--- EXERCISE OBJECTIVE ---
From the records, return each line that has the word "list" in it.

Data records:
= = =

Lemma Map_nil_pointer_is_Nothing_witness :
  nil_pointer ((fun _ => VPtr TInt None)
                 (value {| value := VInt 5; valid := true |}))
  /\ Map (TPtr TInt) (fun _ => VPtr TInt None)
       {| value := VInt 5; valid := true |}
     = Ok (Nothing (TPtr TInt)).
Proof.
  assert (H : nil_pointer ((fun _ => VPtr TInt None)
                             (value {| value := VInt 5; valid := true |}))).
  { exists TInt. reflexivity. }
  split; [exact H|].
  exact (Map_nil_pointer_is_Nothing (TPtr TInt) (fun _ => VPtr TInt None)
           {| value := VInt 5; valid := true |} H).
Defined.

(** ** The JSON methods *)

Lemma roundtrip_non_pointer_witness :
  kind (VInt 5) <> reflect.Ptr
  /\ json_Marshal (JSON := MiniJSON.json) TInt (Some (VInt 5))
     = ([x35], None)
  /\ json_Unmarshal (JSON := MiniJSON.json) TInt [x35]
     = (Some (VInt 5), None)
  /\ exists m, Just TInt (VInt 5) = Ok m
               /\ MarshalJSON (J := MiniJSON.json) TInt m = ([x35], None)
               /\ UnmarshalJSON (J := MiniJSON.json) TInt (Nothing TInt)
                    [x35] = Ok (m, None).
Proof.
  split; [simpl; discriminate|]. split; [reflexivity|].
  split; [reflexivity|].
  apply (roundtrip_non_pointer (J := MiniJSON.json) TInt (VInt 5) [x35]).
  - simpl. discriminate.
  - reflexivity.
  - reflexivity.
Defined.

Lemma roundtrip_Nothing_witness :
  json_Marshal (JSON := MiniJSON.json) TInt None = (null_literal, None)
  /\ json_Unmarshal (JSON := MiniJSON.json) TInt null_literal = (None, None)
  /\ MarshalJSON (J := MiniJSON.json) TInt (Nothing TInt)
     = (null_literal, None)
  /\ UnmarshalJSON (J := MiniJSON.json) TInt (Nothing TInt) null_literal
     = Ok (Nothing TInt, None).
Proof.
  split; [reflexivity|]. split; [reflexivity|].
  apply (roundtrip_Nothing (J := MiniJSON.json) TInt null_literal);
    reflexivity.
Defined.

Lemma roundtrip_nil_pointer_witness :
  json_Marshal (JSON := MiniJSON.json) (TPtr TInt) None
  = (null_literal, None)
  /\ json_Unmarshal (JSON := MiniJSON.json) (TPtr TInt) null_literal
     = (None, None)
  /\ exists m, Just (TPtr TInt) (VPtr TInt None) = Ok m
               /\ MarshalJSON (J := MiniJSON.json) (TPtr TInt) m
                  = (null_literal, None)
               /\ UnmarshalJSON (J := MiniJSON.json) (TPtr TInt)
                    (Nothing (TPtr TInt)) null_literal
                  = Ok (Nothing (TPtr TInt), None).
Proof.
  split; [reflexivity|]. split; [reflexivity|].
  apply (roundtrip_nil_pointer (J := MiniJSON.json) TInt null_literal);
    reflexivity.
Defined.

Section MoreDecoding.

Context {J : JSON}.

(** X17: a successful decode of a value not of pointer kind overwrites
    the receiver, whatever it held: the result is present with the
    decoded value. *)
Theorem UnmarshalJSON_overwrites (T : gotype) (m : Maybe) (data : list byte)
  (x : govalue) :
  json_Unmarshal T data = (Some x, None) ->
  kind x <> reflect.Ptr ->
  UnmarshalJSON T m data = Ok ({| value := x; valid := true |}, None).
Proof.
  intros H Hk. rewrite (UnmarshalJSON_value T m data x H).
  rewrite (Just_not_Ptr T x Hk). reflexivity.
Qed.

(** X18: decoding is idempotent: decoding the same input once more into
    the receiver it has produced changes nothing. *)
Theorem UnmarshalJSON_idempotent (T : gotype) (m m1 : Maybe)
  (data : list byte) (e : option json_error) :
  UnmarshalJSON T m data = Ok (m1, e) ->
  UnmarshalJSON T m1 data = Ok (m1, e).
Proof.
  unfold UnmarshalJSON.
  destruct (json_Unmarshal T data) as [t [err|]].
  - intros H. injection H as <- <-. reflexivity.
  - destruct t as [x|].
    + intros H. exact H.
    + intros H. injection H as <- <-. reflexivity.
Qed.

(** X19: at a pointer element type [*U] with [U] concrete, a decode on
    which the library stores a pointer that is not nil stops in the panic
    of [Just]; the receiver cannot become present. *)
Theorem UnmarshalJSON_pointer_type_panics (U : gotype) (m : Maybe)
  (data : list byte) (y : govalue) :
  U <> TAny -> typeof y = U ->
  json_Unmarshal (TPtr U) data = (Some (VPtr U (Some y)), None) ->
  UnmarshalJSON (TPtr U) m data
  = Panic (InterfaceConversion (Some U) (TPtr U)).
Proof.
  intros HU Hy H. rewrite (UnmarshalJSON_value (TPtr U) m data _ H).
  rewrite (Just_pointer_type_panics U y HU Hy). reflexivity.
Qed.

(** X20: a present container whose value the library encodes as
    something it decodes to a nil pointer, as it does for the nil
    interface, does not survive the round trip: decoded into a fresh
    container it is [Nothing]. *)
Theorem roundtrip_null_encoding_loses_presence (T : gotype) (v : govalue)
  (data : list byte) :
  kind v <> reflect.Ptr ->
  json_Marshal T (Some v) = (data, None) ->
  json_Unmarshal T data = (None, None) ->
  exists m, Just T v = Ok m
            /\ HasValue m = true
            /\ MarshalJSON T m = (data, None)
            /\ UnmarshalJSON T (Nothing T) data = Ok (Nothing T, None).
Proof.
  intros Hk He Hd. exists {| value := v; valid := true |}.
  split; [apply Just_not_Ptr; exact Hk|]. split; [reflexivity|]. split.
  - unfold MarshalJSON. simpl. exact He.
  - apply UnmarshalJSON_nil. exact Hd.
Qed.

(** X21: what [MarshalJSON] hands to the library after [Just]: a pointer
    to [v] for a value not of pointer kind, the nil pointer for a nil
    pointer. *)
Theorem MarshalJSON_after_Just (T : gotype) (v : govalue) (m : Maybe) :
  Just T v = Ok m ->
  (kind v <> reflect.Ptr -> MarshalJSON T m = json_Marshal T (Some v))
  /\ (nil_pointer v -> MarshalJSON T m = json_Marshal T None).
Proof.
  intros H. split.
  - intros Hk. rewrite (Just_not_Ptr T v Hk) in H.
    injection H as <-. reflexivity.
  - intros [U HU]. rewrite (Just_nil_Ptr T U v HU) in H.
    injection H as <-. reflexivity.
Qed.


(** X23: decoding keeps the element type: when the receiver holds a
    value of type [T] and the library stores values of type [T], the
    receiver holds a value of type [T] afterwards. *)
Theorem UnmarshalJSON_preserves_type (T : gotype) (m m' : Maybe)
  (data : list byte) (e : option json_error) :
  has_type (value m) T = true ->
  (forall x, json_Unmarshal T data = (Some x, None) ->
             has_type x T = true) ->
  UnmarshalJSON T m data = Ok (m', e) ->
  has_type (value m') T = true.
Proof.
  intros Hm Hx. unfold UnmarshalJSON.
  destruct (json_Unmarshal T data) as [t [err|]].
  - intros H. injection H as <- _. exact Hm.
  - destruct t as [x|].
    + destruct (Just T x) as [r|p] eqn:Ej; simpl; [|discriminate].
      intros H. injection H as <- _.
      exact (Just_well_typed T x r (Hx x eq_refl) Ej).
    + intros H. injection H as <- _. exact Hm.
Qed.

End MoreDecoding.

Lemma UnmarshalJSON_overwrites_witness :
  json_Unmarshal (JSON := MiniJSON.json) TInt [x35] = (Some (VInt 5), None)
  /\ kind (VInt 5) <> reflect.Ptr
  /\ UnmarshalJSON (J := MiniJSON.json) TInt
       {| value := VInt 7; valid := true |} [x35]
     = Ok ({| value := VInt 5; valid := true |}, None).
Proof.
  split; [reflexivity|]. split; [simpl; discriminate|].
  apply (UnmarshalJSON_overwrites (J := MiniJSON.json) TInt
           {| value := VInt 7; valid := true |} [x35] (VInt 5)).
  - reflexivity.
  - simpl. discriminate.
Defined.

Lemma UnmarshalJSON_idempotent_witness :
  UnmarshalJSON (J := MiniJSON.json) TInt (Nothing TInt) [x35]
  = Ok ({| value := VInt 5; valid := true |}, None)
  /\ UnmarshalJSON (J := MiniJSON.json) TInt
       {| value := VInt 5; valid := true |} [x35]
     = Ok ({| value := VInt 5; valid := true |}, None).
Proof.
  split.
  - reflexivity.
  - apply (UnmarshalJSON_idempotent (J := MiniJSON.json) TInt (Nothing TInt)
             {| value := VInt 5; valid := true |} [x35] None).
    reflexivity.
Defined.

Lemma UnmarshalJSON_pointer_type_panics_witness :
  TInt <> TAny /\ typeof (VInt 5) = TInt
  /\ json_Unmarshal (JSON := MiniJSON.json) (TPtr TInt) [x35]
     = (Some (VPtr TInt (Some (VInt 5))), None)
  /\ UnmarshalJSON (J := MiniJSON.json) (TPtr TInt) (Nothing (TPtr TInt))
       [x35]
     = Panic (InterfaceConversion (Some TInt) (TPtr TInt)).
Proof.
  split; [discriminate|]. split; [reflexivity|]. split; [reflexivity|].
  apply (UnmarshalJSON_pointer_type_panics (J := MiniJSON.json) TInt
           (Nothing (TPtr TInt)) [x35] (VInt 5)).
  - discriminate.
  - reflexivity.
  - reflexivity.
Defined.

Lemma roundtrip_null_encoding_loses_presence_witness :
  kind (VIface None) <> reflect.Ptr
  /\ json_Marshal (JSON := MiniJSON.json) TAny (Some (VIface None))
     = (null_literal, None)
  /\ json_Unmarshal (JSON := MiniJSON.json) TAny null_literal = (None, None)
  /\ exists m, Just TAny (VIface None) = Ok m
               /\ HasValue m = true
               /\ MarshalJSON (J := MiniJSON.json) TAny m
                  = (null_literal, None)
               /\ UnmarshalJSON (J := MiniJSON.json) TAny (Nothing TAny)
                    null_literal = Ok (Nothing TAny, None).
Proof.
  split; [simpl; discriminate|]. split; [reflexivity|].
  split; [reflexivity|].
  apply (roundtrip_null_encoding_loses_presence (J := MiniJSON.json) TAny
           (VIface None) null_literal).
  - simpl. discriminate.
  - reflexivity.
  - reflexivity.
Defined.

Lemma MarshalJSON_after_Just_witness :
  Just TInt (VInt 42) = Ok {| value := VInt 42; valid := true |}
  /\ (kind (VInt 42) <> reflect.Ptr ->
      MarshalJSON (J := MiniJSON.json) TInt
        {| value := VInt 42; valid := true |}
      = json_Marshal (JSON := MiniJSON.json) TInt (Some (VInt 42)))
  /\ (nil_pointer (VInt 42) ->
      MarshalJSON (J := MiniJSON.json) TInt
        {| value := VInt 42; valid := true |}
      = json_Marshal (JSON := MiniJSON.json) TInt None).
Proof.
  split.
  - reflexivity.
  - apply (MarshalJSON_after_Just (J := MiniJSON.json) TInt (VInt 42)
             {| value := VInt 42; valid := true |}).
    reflexivity.
Defined.


Lemma UnmarshalJSON_preserves_type_witness :
  has_type (value (Nothing TInt)) TInt = true
  /\ (forall x, json_Unmarshal (JSON := MiniJSON.json) TInt [x35]
                = (Some x, None) -> has_type x TInt = true)
  /\ UnmarshalJSON (J := MiniJSON.json) TInt (Nothing TInt) [x35]
     = Ok ({| value := VInt 5; valid := true |}, None)
  /\ has_type (value {| value := VInt 5; valid := true |}) TInt = true.
Proof.
  assert (H : forall x, json_Unmarshal (JSON := MiniJSON.json) TInt [x35]
                        = (Some x, None) -> has_type x TInt = true).
  { intros x E. cbv in E. injection E as <-. reflexivity. }
  split; [reflexivity|]. split; [exact H|]. split; [reflexivity|].
  apply (UnmarshalJSON_preserves_type (J := MiniJSON.json) TInt
           (Nothing TInt) {| value := VInt 5; valid := true |} [x35] None).
  - reflexivity.
  - exact H.
  - reflexivity.
Defined.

= = =

--- EXERCISE OUTPUT ---
Theorem UnmarshalJSON_overwrites (T : gotype) (m : Maybe) (data : list byte)
  (data : list byte) (e : option json_error) :
  (data : list byte) (y : govalue) :
  (data : list byte) :
  (data : list byte) (e : option json_error) :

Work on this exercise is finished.